La diffusion de la pomme de terre est difficile à saisir, car ses cheminements sont complexes : elle aurait passé, dès le XVIe siècle, à la faveur des Grandes Découvertes, de l’Amérique du Sud à la péninsule ibérique, à la Flandre, à la Hollande et à l’Irlande, mais également en France – depuis le Lyonnais, le Velay et le Vivarais – où elle suscitera, au XVIIe siècle, la curiosité à la cour de Louis XIII ( J. Feytaud). Parallèlement, elle gagne l’espace germanique du Saint Empire (G. Gibault), où Parmentier aurait fait sa connaissance pendant la guerre de Sept Ans (1756-1763) en suivant l’armée du Rhin, quelques années avant la guerre de Sécession bavaroise (1776-1779), qualifiée de « guerre de la pomme de terre » : une progression vers l’Alsace d’est en ouest, qui serait plausible si nous ne savions pas, par ailleurs, qu’elle était déjà présente, dès 1625, à Châtenois (A. Hertzog). C’est, en effet, lors du renouvellement du Gericht de Châtenois et du Comte-Ban, entre le 26 et le 29 janvier de cette année-là, que les instances dirigeantes de la seigneurie, qui dépend du Grand Chapitre de Strasbourg, mentionnent, dans leurs dépenses de bouche, la consommation d’erdöpfel, ce qui semble trahir, si non le caractère nouveau, du moins exotique, d’un mets peu connu. Voilà qui ne remet pas en cause – changement d’échelle oblige – les affirmations de Masson de Pezay (Les soirées helvétiennes, alsaciennes et francomtoises, 1771, p. 145) selon lesquelles ce serait depuis la Franche-Comté que la « patate » aurait conquis l’Alsace, ni celles d’Arthur Young (Voyages en France, 1787, 1788 et 1789, t. III, p. 1156 ; Hanauer, Études économiques, t. I, p. 291-292 ; Hoffmann, L’Alsace au XVIIIe siècle, p. 316-318 et Wickersheimer, art. cit.) qui plaideraient plutôt pour son introduction depuis la Lorraine.
Du jardin au champ
On ne s’étonnera pas de ce que l’introduction de la pomme de terre varie selon que les historiens détectent sa présence sur « les héritages », sur de petits lopins « de l’étendue d’un Schatz », soit à peine 5-6 ares, « dans les enclos au milieu des vignes » ou en plein champ (Ph. Jehin, AHR 67 G 1912,9, Rouffach 1755). Sa précocité dans les vallées alsaciennes des Vosges semble néanmoins avérée.
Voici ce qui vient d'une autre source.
(* ===== verification/Fault.v ===== *)
(** Mapping pages on demand: [address_space_map] and the page fault handler. *)
From S2P Require Import Prelude Bits Irq Binradix Alloc MmState PageMan Aspace Copy VmaProofs MmInv MmOps Cow.

Section fault.
Context {R : Type} `{!RadixMap R id}.
Implicit Types s : mm R.

(** ** The entry [map_page] builds *)
Lemma set_base_frame x : frame x -> pte_set_base 0 x 0 = x.
Proof.
  intros (Hx & Hm & Hb). apply Z.bits_inj'. intros i Hi.
  assert (is_u64 x) as Hu by (unfold is_u64, KERN_VMBASE in *; lia).
  destruct (Z.ltb_spec i 64).
  - rewrite pte_set_base_testbit by lia. unfold pte_low_bits. simpl. rewrite Z.testbit_0_l, andb_false_r, orb_false_r. simpl.
    destruct (Z.leb_spec 12 i); [done|]. change 4096 with (2 ^ 12) in Hm. rewrite <- Z.land_ones in Hm by lia.
    assert (Z.testbit (Z.land x (Z.ones 12)) i = false) as Hz by (rewrite Hm; apply Z.testbit_0_l).
    rewrite Z.land_spec, Z.testbit_ones_nonneg in Hz by lia. destruct (Z.ltb_spec i 12); [|lia].
    by rewrite andb_true_r in Hz.
  - rewrite (is_u64_high_bit x) by done. unfold pte_set_base. simpl (0 =? 0).
    cbv iota zeta. change (0 =? 1) with false. change (0 =? 2) with false. cbv iota.
    by rewrite !Z.lor_spec, !Z.land_spec, Z.testbit_0_l, (is_u64_high_bit x) by done.
Qed.

Definition new_pte (x flags : Z) : Z := Z.lor (pte_set_flags (pte_set_base 0 x 0) flags) PTE_P.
Dans les pays rhénans, sa progression se fait à la fois de la montagne à la plaine et du jardin au champ, illustration de ce que Marc Bloch appelait « la conquête du labour par le jardinage ». Si son introduction est discrète, c’est qu’elle occupe longtemps, à titre d’expérimentation, les chènevières françaises et les « jardins d’Allemagne » (GLAK 74/4941, terres du margrave de Bade, 1723-1725) dans l’enclos villageois (Etter), échappant de ce fait à la perception de la dîme, considérée comme « insolite » avant l’établissement d’une « dîme d’enclos » spécifique (Etterzehend). Il faut s’imaginer une culture mêlée, laissant dans les intervalles un peu de place à des potirons, des citrouilles, des choux et des betteraves (baron de Rathsamhausen, cit. par Hoffmann, op. cit., t. I, p. 321). Or c’est le passage du potager au plein champ qui attire l’attention du décimateur (AAEB A 47/18, Sundgau, 1780), d’autant plus que le redevable tente d’y échapper en invoquant une prescription quadragénaire qui le dispenserait de l’acquittement de la dîme, s’il peut prouver qu’elle n’a pas été perçue durant quarante années consécutives. La perception de la menue dîme, « à la dixième corbeille » (Grendelbruch en 1697) nous autorise donc à dater, indirectement et approximativement, l’adoption de la pomme de terre tandis que les contestations décimales nous renvoient à sa généralisation à l’échelle du terroir (AM Obernai DD 61, extraits du registre du Conseil souverain de 1774/1775), ce qui nous permet de remonter, ne serait-ce que par « subrogation » à la dîme en grains à la fin du XVIIe et au XVIIIe siècle : c’est ainsi que pour les communautés de la région d’Obernai, la progression se fait de Grendelbruch et Ottrott vers Niedernai et Meistratzheim.